Record World : Type := {
  state : State;
  mounted : bool;
  debounceTimerRef : option nat;
  timers : list Timer;
  next_timer_id : nat;
  pending : list Pending;
  next_request_id : nat;
  calls : list Cmd;        (* every command performed, oldest first *)
  network : list Request;  (* every request issued, oldest first *)
  unhandled : list Error   (* rejections that no handler caught *)
}.

(** Run a handler up to its next [await].  Every call is recorded; React
    drops state updates of a component that is no longer mounted. *)
Definition exec (h : Handler) (w : World) : World :=
  let (cs, st) := run h in
  {| state := if mounted w then apply cs (state w) else state w;
     mounted := mounted w;
     debounceTimerRef := debounceTimerRef w;
     timers := timers w;
     next_timer_id := next_timer_id w;
     pending :=
       match st with
       | Suspended _ k =>
           pending w ++ [{| request_id := next_request_id w; resume := k |}]
       | _ => pending w
       end;
     next_request_id :=
       match st with
       | Suspended _ _ => S (next_request_id w)
       | _ => next_request_id w
       end;
     calls := calls w ++ cs;
     network :=
       match st with
       | Suspended r _ => network w ++ [r]
       | _ => network w
       end;
     unhandled :=
       match st with
       | Rejected e => unhandled w ++ [e]
       | _ => unhandled w
       end |}.

Definition with_timers (ref : option nat) (ts : list Timer) (next : nat)
           (w : World) : World :=
  {| state := state w; mounted := mounted w;
     debounceTimerRef := ref; timers := ts; next_timer_id := next;
     pending := pending w; next_request_id := next_request_id w;
     calls := calls w; network := network w; unhandled := unhandled w |}.

Definition with_pending (ps : list Pending) (w : World) : World :=
  {| state := state w; mounted := mounted w;
     debounceTimerRef := debounceTimerRef w; timers := timers w;
     next_timer_id := next_timer_id w;
     pending := ps; next_request_id := next_request_id w;
     calls := calls w; network := network w; unhandled := unhandled w |}.

Definition with_mounted (b : bool) (w : World) : World :=
  {| state := state w; mounted := b;
     debounceTimerRef := debounceTimerRef w; timers := timers w;
     next_timer_id := next_timer_id w;
     pending := pending w; next_request_id := next_request_id w;
     calls := calls w; network := network w; unhandled := unhandled w |}.

(** [clearTimeout(id)] *)
Definition clearTimeout (id : nat) (w : World) : World :=
  with_timers (debounceTimerRef w)
    (filter (fun t => negb (timer_id t =? id)%nat) (timers w))
    (next_timer_id w) w.

(** [if (debounceTimerRef.current) clearTimeout(debounceTimerRef.current)];
    a timer id is a positive integer, [null] and [0] are falsy. *)
Definition clear_debounce_timer (w : World) : World :=
  match debounceTimerRef w with
  | Some id => if (id =? 0)%nat then w else clearTimeout id w
  | None => w
  end.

+-------+

● **TASK REQUIREMENTS**:
In your answer, reproduce every entry exactly as it was written.

● **SOLUTION TO THIS PROBLEM**:
Record World : Type := {
  state : State;
  mounted : bool;
  debounceTimerRef : option nat;
  timers : list Timer;
  next_timer_id : nat;
  pending : list Pending;
  next_request_id : nat;
  calls : list Cmd;        (* every command performed, oldest first *)
  network : list Request;  (* every request issued, oldest first *)
  unhandled : list Error   (* rejections that no handler caught *)
}.

(** Run a handler up to its next [await].  Every call is recorded; React
    drops state updates of a component that is no longer mounted. *)
Definition exec (h : Handler) (w : World) : World :=
  let (cs, st) := run h in
  {| state := if mounted w then apply cs (state w) else state w;
     mounted := mounted w;
     debounceTimerRef := debounceTimerRef w;
     timers := timers w;
     next_timer_id := next_timer_id w;
     pending :=
       match st with
       | Suspended _ k =>
           pending w ++ [{| request_id := next_request_id w; resume := k |}]
       | _ => pending w
       end;
     next_request_id :=
       match st with
       | Suspended _ _ => S (next_request_id w)
       | _ => next_request_id w
       end;
     calls := calls w ++ cs;
     network :=
       match st with
       | Suspended r _ => network w ++ [r]
       | _ => network w
       end;
     unhandled :=
       match st with
       | Rejected e => unhandled w ++ [e]
       | _ => unhandled w
       end |}.

Definition with_timers (ref : option nat) (ts : list Timer) (next : nat)
           (w : World) : World :=
  {| state := state w; mounted := mounted w;
     debounceTimerRef := ref; timers := ts; next_timer_id := next;
     pending := pending w; next_request_id := next_request_id w;
     calls := calls w; network := network w; unhandled := unhandled w |}.

Definition with_pending (ps : list Pending) (w : World) : World :=
  {| state := state w; mounted := mounted w;
     debounceTimerRef := debounceTimerRef w; timers := timers w;
     next_timer_id := next_timer_id w;
     pending := ps; next_request_id := next_request_id w;
     calls := calls w; network := network w; unhandled := unhandled w |}.

Definition with_mounted (b : bool) (w : World) : World :=
  {| state := state w; mounted := b;
     debounceTimerRef := debounceTimerRef w; timers := timers w;
     next_timer_id := next_timer_id w;
     pending := pending w; next_request_id := next_request_id w;
     calls := calls w; network := network w; unhandled := unhandled w |}.

(** [clearTimeout(id)] *)
Definition clearTimeout (id : nat) (w : World) : World :=
  with_timers (debounceTimerRef w)
    (filter (fun t => negb (timer_id t =? id)%nat) (timers w))
    (next_timer_id w) w.

(** [if (debounceTimerRef.current) clearTimeout(debounceTimerRef.current)];
    a timer id is a positive integer, [null] and [0] are falsy. *)
Definition clear_debounce_timer (w : World) : World :=
  match debounceTimerRef w with
  | Some id => if (id =? 0)%nat then w else clearTimeout id w
  | None => w
  end.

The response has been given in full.